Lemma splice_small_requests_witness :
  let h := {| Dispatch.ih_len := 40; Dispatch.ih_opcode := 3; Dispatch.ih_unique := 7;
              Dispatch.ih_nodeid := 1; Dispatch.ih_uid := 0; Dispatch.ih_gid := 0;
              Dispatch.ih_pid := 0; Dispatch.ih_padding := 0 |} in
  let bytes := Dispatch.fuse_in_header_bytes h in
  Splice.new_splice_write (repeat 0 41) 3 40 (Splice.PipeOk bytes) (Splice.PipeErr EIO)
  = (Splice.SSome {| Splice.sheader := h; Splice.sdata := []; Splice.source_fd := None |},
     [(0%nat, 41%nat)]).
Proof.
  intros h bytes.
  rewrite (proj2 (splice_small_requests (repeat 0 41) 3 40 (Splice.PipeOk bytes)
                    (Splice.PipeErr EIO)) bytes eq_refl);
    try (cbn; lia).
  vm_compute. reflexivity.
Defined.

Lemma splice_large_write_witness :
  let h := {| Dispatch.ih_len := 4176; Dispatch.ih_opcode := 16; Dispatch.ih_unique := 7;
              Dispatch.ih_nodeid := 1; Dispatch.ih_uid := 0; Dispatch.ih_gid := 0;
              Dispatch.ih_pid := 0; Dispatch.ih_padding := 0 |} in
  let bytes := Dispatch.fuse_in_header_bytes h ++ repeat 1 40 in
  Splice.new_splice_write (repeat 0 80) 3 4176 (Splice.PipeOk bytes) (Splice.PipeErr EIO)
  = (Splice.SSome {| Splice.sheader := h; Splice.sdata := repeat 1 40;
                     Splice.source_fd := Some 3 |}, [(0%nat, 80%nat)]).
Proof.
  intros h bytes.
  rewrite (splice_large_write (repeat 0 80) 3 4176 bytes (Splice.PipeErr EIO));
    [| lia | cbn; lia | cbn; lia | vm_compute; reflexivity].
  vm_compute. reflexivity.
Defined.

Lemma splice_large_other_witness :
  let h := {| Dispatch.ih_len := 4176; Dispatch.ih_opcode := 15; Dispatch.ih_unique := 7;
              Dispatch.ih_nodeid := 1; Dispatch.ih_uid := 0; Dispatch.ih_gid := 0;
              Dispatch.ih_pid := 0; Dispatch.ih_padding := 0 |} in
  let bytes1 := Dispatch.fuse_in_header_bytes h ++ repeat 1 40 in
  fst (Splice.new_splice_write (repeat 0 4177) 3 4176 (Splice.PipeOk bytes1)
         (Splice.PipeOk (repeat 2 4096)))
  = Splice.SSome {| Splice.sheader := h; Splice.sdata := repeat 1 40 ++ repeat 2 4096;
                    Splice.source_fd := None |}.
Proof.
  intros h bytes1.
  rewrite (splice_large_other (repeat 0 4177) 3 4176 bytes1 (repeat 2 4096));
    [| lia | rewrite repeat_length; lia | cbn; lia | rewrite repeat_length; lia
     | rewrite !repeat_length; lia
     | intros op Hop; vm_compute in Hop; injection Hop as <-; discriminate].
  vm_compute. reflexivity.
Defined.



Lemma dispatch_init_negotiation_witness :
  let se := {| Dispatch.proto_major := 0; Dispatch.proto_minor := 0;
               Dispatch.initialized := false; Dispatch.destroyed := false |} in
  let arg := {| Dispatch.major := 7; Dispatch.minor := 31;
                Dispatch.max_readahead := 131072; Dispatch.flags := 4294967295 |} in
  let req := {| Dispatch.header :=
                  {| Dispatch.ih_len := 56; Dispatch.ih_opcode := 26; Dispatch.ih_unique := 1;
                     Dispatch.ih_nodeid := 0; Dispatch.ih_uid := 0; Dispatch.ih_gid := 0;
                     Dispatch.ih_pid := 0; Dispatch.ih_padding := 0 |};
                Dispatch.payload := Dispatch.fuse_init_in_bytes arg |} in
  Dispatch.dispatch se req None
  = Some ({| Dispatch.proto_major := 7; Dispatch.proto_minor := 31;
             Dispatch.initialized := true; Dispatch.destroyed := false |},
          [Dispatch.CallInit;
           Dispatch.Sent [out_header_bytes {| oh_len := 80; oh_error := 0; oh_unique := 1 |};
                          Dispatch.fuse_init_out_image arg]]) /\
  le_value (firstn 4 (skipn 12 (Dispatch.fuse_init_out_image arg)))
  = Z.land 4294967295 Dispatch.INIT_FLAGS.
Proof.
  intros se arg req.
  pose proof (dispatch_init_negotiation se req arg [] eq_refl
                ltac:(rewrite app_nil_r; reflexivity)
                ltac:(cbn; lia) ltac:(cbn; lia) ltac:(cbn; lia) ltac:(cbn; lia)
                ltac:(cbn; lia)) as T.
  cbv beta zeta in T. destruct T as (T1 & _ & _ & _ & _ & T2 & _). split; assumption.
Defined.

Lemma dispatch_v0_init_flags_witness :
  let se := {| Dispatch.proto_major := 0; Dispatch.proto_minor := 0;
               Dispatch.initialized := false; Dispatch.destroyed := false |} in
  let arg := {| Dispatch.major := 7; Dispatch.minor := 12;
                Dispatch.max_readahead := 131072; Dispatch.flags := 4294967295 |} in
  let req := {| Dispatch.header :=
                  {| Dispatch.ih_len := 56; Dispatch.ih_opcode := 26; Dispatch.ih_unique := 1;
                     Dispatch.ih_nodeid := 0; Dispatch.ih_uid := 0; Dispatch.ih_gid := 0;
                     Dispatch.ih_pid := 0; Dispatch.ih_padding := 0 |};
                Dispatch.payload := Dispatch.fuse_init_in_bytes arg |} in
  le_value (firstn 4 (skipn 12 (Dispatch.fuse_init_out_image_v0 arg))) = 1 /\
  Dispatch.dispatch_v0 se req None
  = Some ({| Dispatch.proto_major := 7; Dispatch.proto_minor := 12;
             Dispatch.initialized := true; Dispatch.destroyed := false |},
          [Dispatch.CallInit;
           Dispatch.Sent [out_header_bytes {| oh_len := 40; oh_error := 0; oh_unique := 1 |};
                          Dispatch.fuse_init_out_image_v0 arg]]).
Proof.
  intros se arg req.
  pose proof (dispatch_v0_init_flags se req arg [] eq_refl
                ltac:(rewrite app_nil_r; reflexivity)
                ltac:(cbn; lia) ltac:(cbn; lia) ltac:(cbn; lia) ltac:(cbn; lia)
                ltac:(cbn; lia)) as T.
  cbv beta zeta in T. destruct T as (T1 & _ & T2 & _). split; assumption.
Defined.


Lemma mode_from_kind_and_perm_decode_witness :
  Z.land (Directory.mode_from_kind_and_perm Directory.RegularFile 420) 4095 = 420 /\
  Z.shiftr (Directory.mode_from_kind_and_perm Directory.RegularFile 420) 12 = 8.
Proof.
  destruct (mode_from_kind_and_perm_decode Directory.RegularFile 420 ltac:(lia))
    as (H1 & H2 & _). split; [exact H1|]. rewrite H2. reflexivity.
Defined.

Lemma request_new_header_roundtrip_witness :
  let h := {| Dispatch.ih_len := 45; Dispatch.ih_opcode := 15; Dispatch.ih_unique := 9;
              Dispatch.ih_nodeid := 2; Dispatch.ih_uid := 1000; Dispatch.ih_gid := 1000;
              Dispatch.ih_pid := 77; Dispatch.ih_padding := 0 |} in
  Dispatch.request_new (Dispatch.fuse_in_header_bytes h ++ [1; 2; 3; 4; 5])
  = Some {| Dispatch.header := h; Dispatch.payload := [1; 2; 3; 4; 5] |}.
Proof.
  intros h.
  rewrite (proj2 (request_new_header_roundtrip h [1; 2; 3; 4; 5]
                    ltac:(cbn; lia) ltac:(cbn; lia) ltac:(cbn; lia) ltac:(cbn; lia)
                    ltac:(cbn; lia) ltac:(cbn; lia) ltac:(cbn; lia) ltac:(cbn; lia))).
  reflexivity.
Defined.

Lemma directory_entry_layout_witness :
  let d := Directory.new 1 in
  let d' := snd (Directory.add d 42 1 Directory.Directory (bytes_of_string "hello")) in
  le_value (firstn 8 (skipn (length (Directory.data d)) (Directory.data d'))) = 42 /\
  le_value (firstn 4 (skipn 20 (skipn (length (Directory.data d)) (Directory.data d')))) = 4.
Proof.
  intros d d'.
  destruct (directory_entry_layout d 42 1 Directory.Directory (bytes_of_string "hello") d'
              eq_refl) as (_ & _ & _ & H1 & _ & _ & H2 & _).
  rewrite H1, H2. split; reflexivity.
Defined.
* * *
- _Problem statement_:
Your answer must be the line containing "Dispatch.header := h;" through the last line above, copied exactly, with nothing added.

- _Answer to this task_:
  = Some {| Dispatch.header := h; Dispatch.payload := [1; 2; 3; 4; 5] |}.
Proof.
  intros h.
  rewrite (proj2 (request_new_header_roundtrip h [1; 2; 3; 4; 5]
                    ltac:(cbn; lia) ltac:(cbn; lia) ltac:(cbn; lia) ltac:(cbn; lia)
                    ltac:(cbn; lia) ltac:(cbn; lia) ltac:(cbn; lia) ltac:(cbn; lia))).
  reflexivity.
Defined.

Lemma directory_entry_layout_witness :
  let d := Directory.new 1 in
  let d' := snd (Directory.add d 42 1 Directory.Directory (bytes_of_string "hello")) in
  le_value (firstn 8 (skipn (length (Directory.data d)) (Directory.data d'))) = 42 /\
  le_value (firstn 4 (skipn 20 (skipn (length (Directory.data d)) (Directory.data d')))) = 4.
Proof.
  intros d d'.
  destruct (directory_entry_layout d 42 1 Directory.Directory (bytes_of_string "hello") d'
              eq_refl) as (_ & _ & _ & H1 & _ & _ & H2 & _).
  rewrite H1, H2. split; reflexivity.
Defined.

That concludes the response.